The Menil show illustrates the extent to which Judd's profound impatience with the ancien régime was balanced by a profound patience in figuring out how to topple it. Instead of cooking up clever art-marketing strategies, he had the equanimity to simply endure youthful mediocrity, working at his easel like a prophet chanting in the desert, waiting to receive his vision. He found his way through study and trial and error, following step by step the path dictated by his own work. Judd's hard-earned convictions would later foster furious impatience with sloppy workmanship and recalcitrant patrons, but they were the bedrock on which his Marfa project was built.

But the real revelation of Judd's early work (at least that from the sixties) is how far ahead of its time it looks—not simply its own time but ours as well.

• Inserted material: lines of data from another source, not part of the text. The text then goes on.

Lemma counting_text_denotes k s :
  counting_text k s = true <-> exists n, denotes s n /\ 1 <= n < 10 ^ Z.of_nat (S k).
Proof.
  destruct s as [|a s]; [split; [done|intros (n & (_ & _ & ? & _) & _); done]|].
  assert (Hd : forall n, denotes (String a s) n <->
    in_range 48 57 (bz a) = true /\ str_forallb is_digit s = true /\ bz a <> 48 /\ uint (bz a - 48) s = n).
  { intros n. unfold denotes. cbn [str_forallb]. change (uint 0 (String a s)) with (uint (bz a - 48) s).
    assert (Hz : has_prefix (String a s) "0" = bool_decide (a = "0"%char)) by (cbn; by destruct s; rewrite andb_true_r).
    rewrite Hz, andb_true_iff, bool_decide_eq_false. change (is_digit a) with (in_range 48 57 (bz a)).
    assert (a = "0"%char <-> bz a = 48) as -> by (split; [by intros ->|intros Hc; by apply bz_inj]). naive_solver. }
  setoid_rewrite Hd. cbn [counting_text]. unfold in_range. rewrite !andb_true_iff, Nat.leb_le, !Z.leb_le. split.
  - intros [[[H1 H2] Hs] Hl]. pose proof (uint_bounds (bz a - 48) s ltac:(lia) Hs) as Hb.
    assert (10 ^ Z.of_nat (String.length s) <= 10 ^ Z.of_nat k) by (apply Z.pow_le_mono_r; lia).
    assert (0 < 10 ^ Z.of_nat (String.length s)) by (apply Z.pow_pos_nonneg; lia).
    exists (uint (bz a - 48) s). rewrite Nat2Z.inj_succ, Z.pow_succ_r, andb_true_iff, !Z.leb_le by lia.
    repeat split; (done || lia || nia).
  - intros (n & ([H1%Z.leb_le H2%Z.leb_le]%andb_true_iff & Hs & Hz & <-) & Hn).
    pose proof (uint_bounds (bz a - 48) s ltac:(lia) Hs) as Hb. repeat split; [lia..|done|].
    apply Nat2Z.inj_le, Znot_gt_le. intros Hgt.
    assert (10 ^ Z.of_nat (S k) <= 10 ^ Z.of_nat (String.length s)) by (apply Z.pow_le_mono_r; lia). nia.
Qed.
(** Fact [sweep_sees_the_same_runtime]: the environment a container is started from and the one it is
    removed with, when the two allowlists are the same, as the configuration must keep them.  The inner
    dialer refuses the entry only for a value with a NUL byte; each variable named on the command line
    reads as the vault's value in the process that starts the container; every other variable, and so
    every one that tells podman where its state is, reads the same there as in the process that removes
    it. *)
Theorem sweep_sees_the_same_runtime inherited d spec env opts p :
  buildPlan spec env opts = Ok p -> (forall name, name ∈ inherited <-> name ∈ cleanupEnv d) ->
  (is_ok (childEnv inherited env) = true <-> forall name value, env !! name = Some value -> contains_byte value NUL = false)
  /\ forall environ, childEnv inherited env = Ok environ ->
     (forall name value, env !! name = Some value -> getenv environ name = Some value)
     /\ (forall name, contains_byte name "=" = false -> env !! name = None ->
         getenv environ name = getenv (cleanupEnvironment d) name)
     /\ (forall name, contains_byte name "=" = false -> isRuntimeDirecting name = true ->
         getenv environ name = getenv (cleanupEnvironment d) name).
Proof.
  intros (network & [_ _ _ _ Hcar] & _)%buildPlan_Ok Hallow.
  assert (Hcar' : forall n v, env !! n = Some v -> env_name_carried n).
  { intros n v Hn. apply Hcar, elem_of_dom. by exists v. }
  split.
  - assert (Hiff : is_ok (childEnv inherited env) = true <-> env_entries_ok env).
    { destruct (childEnv inherited env) as [out|e] eqn:Hc; cbn [is_ok].
      - by apply childEnv_Ok in Hc as [Hok _].
      - split; [done|]. intros Hok. pose proof (proj2 (childEnv_Ok inherited env _) (conj Hok eq_refl)). congruence. }
    rewrite Hiff. unfold env_entries_ok. split; intros H n v Hn.
    + by apply (carried_is_valid n v); [eapply Hcar'|apply H].
    + by apply (carried_is_valid n v); [eapply Hcar'|eapply H].
  - intros environ Hc. assert (Hsame : forall name, contains_byte name "=" = false -> env !! name = None ->
      getenv environ name = getenv (cleanupEnvironment d) name).
    { intros name He Hn. rewrite (childEnv_reads _ _ _ _ He Hc), Hn, getenv_cleanup by done.
      by rewrite (bool_decide_ext _ _ (Hallow name)). }
    split_and!; [|done|].
    + intros name value Hn. destruct (Hcar' _ _ Hn) as (_ & Hb & _).
      rewrite (childEnv_reads inherited env) by (done || by apply Hb; left). by rewrite Hn.
    + intros name He Hd. apply Hsame; [done|]. destruct (env !! name) as [v|] eqn:Hn; [|done].
      destruct (Hcar' _ _ Hn) as (_ & _ & _ & _ & _ & Hr). congruence.
Qed.
End theorems.

(** ** Concrete runs *)

Definition demo_environ : ProcessEnv.
Proof.
  refine {| LookupEnv := fun n => if bool_decide (n = "HOME") then Some "/srv/gatte" else None |}.
  intros n v. case_bool_decide; [|done]. intros [= <-]. subst. by vm_compute.
Defined.

Definition demo_dialer : Dialer :=
  {| podman := defaultPodman; cleanupEnv := defaultCleanupEnv; cleanupGrace := defaultCleanupGrace; limits := DefaultLimits |}.

(** A system where the spawn fails and the removal works; and one where both succeed. *)
Definition demo_system (inner : inner_answer) (e : oci_effect) : reply (oci_answer e) :=
  match e with
  | ORand => Val (Some 7)
  | OInner _ _ => Val inner
  | OExec _ _ _ _ => Val {| ex_err := None; ex_late := false |}
  | OCloseInner _ => Val None
  end.

Definition demo_dial (inner : inner_answer) : list (event (E := oci_effects)) * outcome (result oci_error oci_upstream) :=
  exec (E := oci_effects) (demo_system inner)
    (Dial (FT := demo_floats) (PE := demo_environ) (MR := listed_order) demo_dialer demo_spec demo_env).

Definition demo_upstream : oci_upstream :=
  {| u_inner := 3; u_name := "cases"; u_container := "mcp-gw-cases-0000000000000007" |}.

Definition demo_close : list (event (E := oci_effects)) * outcome (option close_error) :=
  exec (E := oci_effects) (demo_system (InnerConn 3)) (Close (PE := demo_environ) demo_dialer demo_upstream unclosed).

Lemma demo_system_ok inner e : ok_reply (E := oci_effects) e (demo_system inner e).
Proof. by destruct e. Qed.

Lemma container_lifecycle_witness :
  alive_after (demo_dial (InnerConn 3)).1 = {["mcp-gw-cases-0000000000000007"]}
  /\ alive_after ((demo_dial (InnerConn 3)).1 ++ demo_close.1) = ∅
  /\ alive_after (demo_dial (InnerFailed [])).1 = ∅.
Proof.
  pose proof (exec_runs (E := oci_effects) (demo_system (InnerConn 3)) _ (demo_system_ok _)
    : runs (E := oci_effects) _ (demo_dial (InnerConn 3)).1 (demo_dial (InnerConn 3)).2) as Hd.
  pose proof (exec_runs (E := oci_effects) (demo_system (InnerFailed [])) _ (demo_system_ok _)
    : runs (E := oci_effects) _ (demo_dial (InnerFailed [])).1 (demo_dial (InnerFailed [])).2) as Hf.
  pose proof (exec_runs (E := oci_effects) (demo_system (InnerConn 3)) _ (demo_system_ok _)
    : runs (E := oci_effects) _ demo_close.1 demo_close.2) as Hc.
  assert (Hcs : closes (PE := demo_environ) demo_dialer demo_upstream unclosed [demo_close]).
  { rewrite (surjective_pairing demo_close). apply closes_call; [exact Hc|constructor]. }
  pose proof (@container_lifecycle demo_floats demo_environ listed_order _ _ _ _ _ [demo_close] Hd) as H1.
  pose proof (@container_lifecycle demo_floats demo_environ listed_order _ _ _ _ _ [] Hf) as H2.
  assert (Hout : (demo_dial (InnerConn 3)).2 = Done (Ok demo_upstream)) by (vm_compute; reflexivity).
  rewrite Hout in H1. destruct H1 as [Ha Hcl]. split; [exact Ha|]. split.
  - specialize (Hcl Hcs). rewrite (surjective_pairing demo_close) in Hcl.
    assert (Hco : demo_close.2 = Done None) by (vm_compute; reflexivity). rewrite Hco in Hcl.
    exact (proj1 (proj2 Hcl) eq_refl).
  - assert (Hfo : exists e, (demo_dial (InnerFailed [])).2 = Done (Err e) /\ left_behind e = None).
    { eexists. split; vm_compute; reflexivity. }
    destruct Hfo as (e & Hfo & Hl). rewrite Hfo in H2. rewrite H2, Hl. reflexivity.
Defined.

Lemma secrets_stay_out_witness :
  runs (E := oci_effects)
    (Dial (FT := demo_floats) (PE := demo_environ) (MR := listed_order) demo_dialer demo_spec
      {["CASES_TOKEN" := "other"; "CASES_URL" := ""]})
    (map (with_env {["CASES_TOKEN" := "other"; "CASES_URL" := ""]}) (demo_dial (InnerConn 3)).1) (demo_dial (InnerConn 3)).2.
Proof.
  refine (@secrets_stay_out demo_floats demo_environ listed_order demo_dialer demo_spec demo_env _ _ _ _ _).
  - vm_compute. reflexivity.
  - exact (exec_runs (E := oci_effects) (demo_system (InnerConn 3)) _ (demo_system_ok _)).
Defined.

Definition demo_child : list string := ["HOME=/srv/gatte"; "CASES_URL=https://cases"; "CASES_TOKEN=s3cret"].

Lemma sweep_sees_the_same_runtime_witness :
  childEnv (H := demo_environ) (H0 := listed_order) ["PATH"; "HOME"] demo_env = Ok demo_child
  /\ getenv demo_child "HOME" = getenv (cleanupEnvironment (PE := demo_environ) demo_dialer) "HOME"
  /\ getenv demo_child "CASES_TOKEN" = Some "s3cret".
Proof.
  assert (Hc : childEnv (H := demo_environ) (H0 := listed_order) ["PATH"; "HOME"] demo_env = Ok demo_child).
  { vm_compute. reflexivity. }
  pose proof (proj2 (@sweep_sees_the_same_runtime demo_floats demo_environ listed_order ["PATH"; "HOME"] demo_dialer demo_spec
    demo_env demo_opts demo_plan demo_planned (fun name => iff_refl _)) demo_child Hc) as (H1 & _ & H3).
  split; [exact Hc|split]; [apply H3; vm_compute; reflexivity|apply H1; vm_compute; reflexivity].
Defined.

In the Menil Collection's beautifully installed exhibit, there is no sense that the work has been diminished by decades of progress, like the tarnished futurism of forty-year-old science-fiction films (or four-year-old computer animations). The forms still gleaming and perfectly fabricated, the strikingly original palette still defying imitators, the complex aura of light and color on and around the surfaces appearing even more otherworldly in our age of digital effects—this might be art from outer space as much as from one man's extraordinary inner space. That science-fiction quality might also explain the fervor Marfa inspires in its pilgrims: the sense that Judd's increasingly venerable monument nevertheless remains more a message from the future than an artifact of the past, inspired by a faith we have yet to comprehend, preached by a prophet still waiting for the rest of us to catch up.